***** RECORD EXTRACTS

(* ===== verification/KeyAgreement.v ===== *)
(** * Keys and their agreement

    The key half of [packages/protocol/src/crypto-node.ts], with what uses it:
    [deriveSessionKey] of [packages/daemon/src/infrastructure/pairing.ts] on the daemon and
    [sessionCryptoFor] of [packages/cli/src/cc.ts] on a second machine; the phone's half is
    [MobileCrypto].  node:crypto's key objects are abstract; they are written as DER and
    base64, and agree with the phone's library on X25519 and HKDF. *)

From stdpp Require Import proof_irrel.
From S2P Require Import Prelude JsMap Js Types Frame Bytes MobileCrypto.

Local Open Scope Z_scope.

Module NodeKeys.

Section node.
Context {Priv Pub Key : Type}.

(** node:crypto and Buffer, on byte strings; the two constructors of key objects throw. *)
Record Node : Type := mkNode {
  x25519_key : bytes -> Priv;
  public_of : Priv -> Pub;
  export_spki : Pub -> bytes;
  export_pkcs8 : Priv -> bytes;
  createPublicKey : bytes -> outcome Pub;
  createPrivateKey : bytes -> outcome Priv;
  diffieHellman : Priv -> Pub -> bytes;
  hkdfSync : bytes -> bytes -> bytes -> Z -> Key;
  buffer_base64 : bytes -> string;
  buffer_from_base64 : string -> bytes;
}.

Variable V : Node.

(** The keys of an identity. *)
Record KeyPair : Type := mkKeyPair { publicKey : Pub; privateKey : Priv }.

(** [generateKeyPairSync('x25519')], on its random bytes. *)
Definition generateIdentity (random : bytes) : KeyPair :=
  let k := x25519_key V random in mkKeyPair (public_of V k) k.

Definition exportPublic (key : Pub) : string := buffer_base64 V (export_spki V key).
Definition importPublic (b64 : string) : outcome Pub := createPublicKey V (buffer_from_base64 V b64).
Definition exportPrivate (key : Priv) : string := buffer_base64 V (export_pkcs8 V key).
Definition importPrivate (b64 : string) : outcome Priv := createPrivateKey V (buffer_from_base64 V b64).

(** [info = 'app.claudecode/v1'] *)
Definition default_info : string := "app.claudecode/v1".

Definition deriveSessionKey (privateKey : Priv) (peerPublicKey : Pub) (salt : bytes) (info : string) : Key :=
  let shared := diffieHellman V privateKey peerPublicKey in
  hkdfSync V shared salt (utf8_bytes info) 32.

(** [Identity.deriveSessionKey(devicePublicKeyB64, salt)] *)
Definition identity_deriveSessionKey (keys : KeyPair) (devicePublicKeyB64 : string) (salt : bytes) : outcome Key :=
  match importPublic devicePublicKeyB64 with
  | Ok device => Ok (deriveSessionKey (privateKey keys) device salt default_info)
  | Throw e => Throw e
  end.

(** [sessionCryptoFor(device)]: the keys are imported once; then [deriveKey]. *)
Definition sessionCryptoFor (devicePrivateKey daemonPublicKey : string) : outcome (string -> Key) :=
  match importPrivate devicePrivateKey with
  | Throw e => Throw e
  | Ok priv =>
      match importPublic daemonPublicKey with
      | Throw e => Throw e
      | Ok daemonPub => Ok (fun saltB64 => deriveSessionKey priv daemonPub (buffer_from_base64 V saltB64) default_info)
      end
  end.

End node.
Arguments Node : clear implicits.
Arguments KeyPair : clear implicits.

End NodeKeys.

Import FrameCrypto NodeKeys.

(** ** Laws *)

Definition key_bytes (b : bytes) : Prop := length b = 32%nat /\ Forall is_byte b.

(** What relates the libraries: base64 is RFC 4648, a public key is written as RFC 8410
    says, a private one is read back, and both sides compute X25519, whose shared secret
    is the same from either side, and HKDF-SHA256. *)
Record SameCurve {Priv Pub Key} (V : Node Priv Pub Key) (N : Noble Key) (raw : Pub -> bytes) (secret : Priv -> bytes) : Prop := {
  sc_base64 b : Forall is_byte b -> buffer_base64 V b = toBase64 b;
  sc_from_base64 b : Forall is_byte b -> buffer_from_base64 V (toBase64 b) = b;
  sc_raw k : key_bytes (raw k);
  sc_spki k : export_spki V k = SPKI_PREFIX ++ raw k;
  sc_read_public b : key_bytes b -> exists k, createPublicKey V (SPKI_PREFIX ++ b) = Ok k /\ raw k = b;
  sc_pkcs8 k : Forall is_byte (export_pkcs8 V k) /\ createPrivateKey V (export_pkcs8 V k) = Ok k;
  sc_public_of k : raw (public_of V k) = getPublicKey N (secret k);
  sc_public_bytes b : key_bytes b -> key_bytes (getPublicKey N b);
  sc_shared a k : diffieHellman V a k = getSharedSecret N (secret a) (raw k);
  sc_commutes a b : getSharedSecret N a (getPublicKey N b) = getSharedSecret N b (getPublicKey N a);
  sc_hkdf s salt n : hkdfSync V s salt INFO n = hkdf N s salt INFO n;
}.

Section laws.
Context {Priv Pub Key : Type} (V : Node Priv Pub Key) (N : Noble Key) (raw : Pub -> bytes) (secret : Priv -> bytes).
Hypothesis SC : SameCurve V N raw secret.

Lemma prefix_bytes b : Forall is_byte b -> Forall is_byte (SPKI_PREFIX ++ b).
Proof. intros Hb. apply Forall_app. split; [|done]. repeat constructor; unfold is_byte; lia. Qed.

Lemma exported_public k : NodeKeys.exportPublic V k = spkiPublicKeyB64 (raw k).
Proof.
  unfold NodeKeys.exportPublic, spkiPublicKeyB64. rewrite (sc_spki V N raw secret SC).
  apply (sc_base64 V N raw secret SC), prefix_bytes, (sc_raw V N raw secret SC).
Qed.

Lemma imported_public b : key_bytes b -> exists k, NodeKeys.importPublic V (spkiPublicKeyB64 b) = Ok k /\ raw k = b.
Proof.
  intros Hb. unfold NodeKeys.importPublic, spkiPublicKeyB64. rewrite (sc_from_base64 V N raw secret SC) by apply prefix_bytes, Hb.
  by apply (sc_read_public V N raw secret SC).
Qed.

Lemma imported_private k : NodeKeys.importPrivate V (NodeKeys.exportPrivate V k) = Ok k.
Proof.
  destruct (sc_pkcs8 V N raw secret SC k) as [Hb Hk]. unfold NodeKeys.importPrivate, NodeKeys.exportPrivate.
  by rewrite (sc_base64 V N raw secret SC), (sc_from_base64 V N raw secret SC).
Qed.

(** What node derives, in terms of the phone's library. *)
Lemma derived a k salt : NodeKeys.deriveSessionKey V a k salt default_info = FrameCrypto.deriveSessionKey N (secret a) (raw k) salt.
Proof.
  unfold NodeKeys.deriveSessionKey, FrameCrypto.deriveSessionKey. rewrite (sc_shared V N raw secret SC).
  apply (sc_hkdf V N raw secret SC).
Qed.

(** A key of the other side, as it came over the wire. *)
Lemma daemon_derives s b salt : key_bytes b ->
  identity_deriveSessionKey V (mkKeyPair (public_of V s) s) (spkiPublicKeyB64 b) salt =
    Ok (FrameCrypto.deriveSessionKey N (secret s) b salt).
Proof.
  intros Hb. unfold identity_deriveSessionKey. destruct (imported_public b Hb) as (k & -> & Hk). cbn [privateKey].
  by rewrite derived, Hk.
Qed.

(** The phone, told the daemon's key by a code and its salt by the hello. *)
Lemma phone_derives (s : Priv) (random salt : bytes) : key_bytes random -> Forall is_byte salt ->
  let phone := FrameCrypto.generateKeyPair N random in
  identity_deriveSessionKey V (mkKeyPair (public_of V s) s) (spkiPublicKeyB64 (snd phone)) salt =
    Ok (session_deriveKey N (fst phone) (rawPublicKeyFromB64 (NodeKeys.exportPublic V (public_of V s))) (buffer_base64 V salt)).
Proof.
  intros Hr Hs phone. destruct (sc_raw V N raw secret SC (public_of V s)) as [Hl Hb].
  rewrite exported_public, daemon_derives by apply (sc_public_bytes V N raw secret SC random Hr).
  rewrite raw_spki_roundtrip by done. unfold session_deriveKey. rewrite (sc_base64 V N raw secret SC), fromBase64_toBase64 by done.
  cbn [phone FrameCrypto.generateKeyPair fst snd]. unfold FrameCrypto.deriveSessionKey.
  by rewrite (sc_public_of V N raw secret SC), (sc_commutes V N raw secret SC).
Qed.

(** C18. Every paired device and the daemon arrive at one session key, each from its own
    private key, the other's public key as it was written down at pairing, and the salt of
    the hello.  A phone that generated its key from any 32 bytes and was told the daemon's
    key by a pairing code derives, from the salt it reads, exactly the key the daemon
    derives from the key the phone registered; and so does a second machine that reads its
    own private key and the daemon's public key back from its record. *)
Theorem both_ends_derive_one_key (s t : Priv) (random salt : bytes) :
  key_bytes random -> Forall is_byte salt ->
  let daemon := mkKeyPair (public_of V s) s in
  let daemonPublicKey := NodeKeys.exportPublic V (publicKey daemon) in
  let saltB64 := buffer_base64 V salt in
  let phone := FrameCrypto.generateKeyPair N random in
  identity_deriveSessionKey V daemon (spkiPublicKeyB64 (snd phone)) salt =
    Ok (session_deriveKey N (fst phone) (rawPublicKeyFromB64 daemonPublicKey) saltB64) /\
  exists deriveKey, sessionCryptoFor V (NodeKeys.exportPrivate V t) daemonPublicKey = Ok deriveKey /\
    identity_deriveSessionKey V daemon (NodeKeys.exportPublic V (public_of V t)) salt = Ok (deriveKey saltB64).
Proof.
  intros Hr Hs daemon daemonPublicKey saltB64 phone. split; [by apply phone_derives|].
  unfold daemonPublicKey. cbn [publicKey daemon]. rewrite !exported_public.
  destruct (sc_raw V N raw secret SC (public_of V s)) as [Hl Hb].
  assert (Hsalt : saltB64 = toBase64 salt) by (by apply (sc_base64 V N raw secret SC)).
  unfold sessionCryptoFor. rewrite imported_private.
    destruct (imported_public (raw (public_of V s))) as (k & -> & Hk); [by split|]. eexists. split; [reflexivity|].
    unfold daemon. rewrite daemon_derives by apply (sc_raw V N raw secret SC). rewrite derived, Hk, Hsalt, (sc_from_base64 V N raw secret SC) by done.
    unfold FrameCrypto.deriveSessionKey. by rewrite !(sc_public_of V N raw secret SC), (sc_commutes V N raw secret SC).
Qed.

(** What the daemon seals under its key the phone opens under its own, and conversely. *)
Theorem derived_keys_talk (P : Platform Key) (serializable : Plain -> Prop) (s : Priv) (random salt nonce : bytes) seq p d key :
  Interop P N -> @PlatformLaws Key P serializable -> key_bytes random -> Forall is_byte salt -> Forall is_byte nonce -> serializable p ->
  let phone := FrameCrypto.generateKeyPair N random in
  let phone_key := session_deriveKey N (fst phone) (rawPublicKeyFromB64 (NodeKeys.exportPublic V (public_of V s))) (buffer_base64 V salt) in
  identity_deriveSessionKey V (mkKeyPair (public_of V s) s) (spkiPublicKeyB64 (snd phone)) salt = Ok key ->
  FrameCrypto.open N phone_key (node_seal key seq p d (utf8_text nonce)) d = Some p /\
  node_open key (FrameCrypto.seal N phone_key seq p d nonce) d = Some p.
Proof.
  intros IO HP Hr Hs Hn Hp phone phone_key Hk.
  pose proof (phone_derives s random salt Hr Hs) as Hd. cbv zeta in Hd. unfold phone in Hk. rewrite Hd in Hk. injection Hk as <-.
  fold phone. fold phone_key. split.
  - rewrite <- (node_open_seal phone_key seq p d (utf8_text nonce) Hp). apply (open_is_node_open P N IO).
    replace (node_seal phone_key seq p d (utf8_text nonce)) with (with_seq (node_seal phone_key seq p d (utf8_text nonce)) seq);
      [by apply (node_seal_well_formed P N IO)|].
    unfold with_seq, node_seal. by destruct (gcm_encrypt _ _ _ _).
  - rewrite (seal_is_node_seal P N IO) by done. by apply node_open_seal.
Qed.

End laws.

(** ** Two concrete libraries: a key is its 32 bytes, and the shared secret their exclusive or *)

Section demo.

#[local] Instance key_bytes_dec b : Decision (key_bytes b).
Proof. unfold key_bytes, is_byte. apply _. Defined.

Notation demo_key := (dsig key_bytes).

Lemma demo_bytes n : is_byte n -> key_bytes (replicate 32 n).
Proof. intros Hn. split; [apply length_replicate|]. apply Forall_replicate, Hn. Qed.

Lemma five_is_byte : is_byte 5.
Proof. unfold is_byte. lia. Qed.

Definition demo_first : demo_key := dexist (replicate 32 5) (demo_bytes 5 five_is_byte).

Definition demo_read (b : bytes) : outcome demo_key :=
  match decide (key_bytes b) with left H => Ok (dexist b H) | right _ => Throw "invalid key" end.

Definition demo_node : Node demo_key demo_key string := {|
  x25519_key b := demo_first;
  public_of k := k;
  export_spki k := SPKI_PREFIX ++ `k;
  export_pkcs8 k := `k;
  createPublicKey b := demo_read (drop 12 b);
  createPrivateKey b := demo_read b;
  diffieHellman a k := zip_with Z.lxor (`a) (`k);
  hkdfSync s salt info n := hkdf demo_noble s salt info n;
  buffer_base64 := toBase64;
  buffer_from_base64 := fromBase64;
|}.

Lemma demo_read_key (k : demo_key) : demo_read (`k) = Ok k.
Proof.
  unfold demo_read. destruct (decide _) as [H|H]; [|by destruct (H (proj2_dsig k))].
  f_equal. by apply dsig_eq.
Qed.

Lemma demo_curve : SameCurve demo_node demo_noble proj1_sig proj1_sig.
Proof.
  split; try done.
  - intros b Hb. by apply fromBase64_toBase64.
  - intros k. apply (proj2_dsig k).
  - intros b Hb. exists (dexist b Hb). split; [|done]. apply (demo_read_key (dexist b Hb)).
  - intros k. split; [apply (proj2_dsig k)|apply demo_read_key].
  - intros a. cbn. induction a as [|x a IH]; intros [|y b]; [done..|]. cbn. by rewrite Z.lxor_comm, IH.
Qed.

Lemma both_ends_derive_one_key_witness :
  identity_deriveSessionKey demo_node (mkKeyPair demo_first demo_first) (spkiPublicKeyB64 (replicate 32 7)) [1; 2; 3] =
    Ok (session_deriveKey demo_noble (replicate 32 7) (rawPublicKeyFromB64 (NodeKeys.exportPublic demo_node demo_first)) "AQID").
Proof.
  assert (Hr : key_bytes (replicate 32 7)) by (apply demo_bytes; unfold is_byte; lia).
  assert (Hs : Forall is_byte [1; 2; 3]) by (repeat constructor; unfold is_byte; lia).
  exact (proj1 (both_ends_derive_one_key demo_node demo_noble proj1_sig proj1_sig demo_curve demo_first demo_first (replicate 32 7) [1; 2; 3] Hr Hs)).
Defined.

End demo.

**********

The listing above holds a line with "Lemma imported_private k" and a line with "(** What node". Print the stretch from the first through the second, exactly and alone.

Lemma imported_private k : NodeKeys.importPrivate V (NodeKeys.exportPrivate V k) = Ok k.
Proof.
  destruct (sc_pkcs8 V N raw secret SC k) as [Hb Hk]. unfold NodeKeys.importPrivate, NodeKeys.exportPrivate.
  by rewrite (sc_base64 V N raw secret SC), (sc_from_base64 V N raw secret SC).
Qed.

(** What node derives, in terms of the phone's library. *)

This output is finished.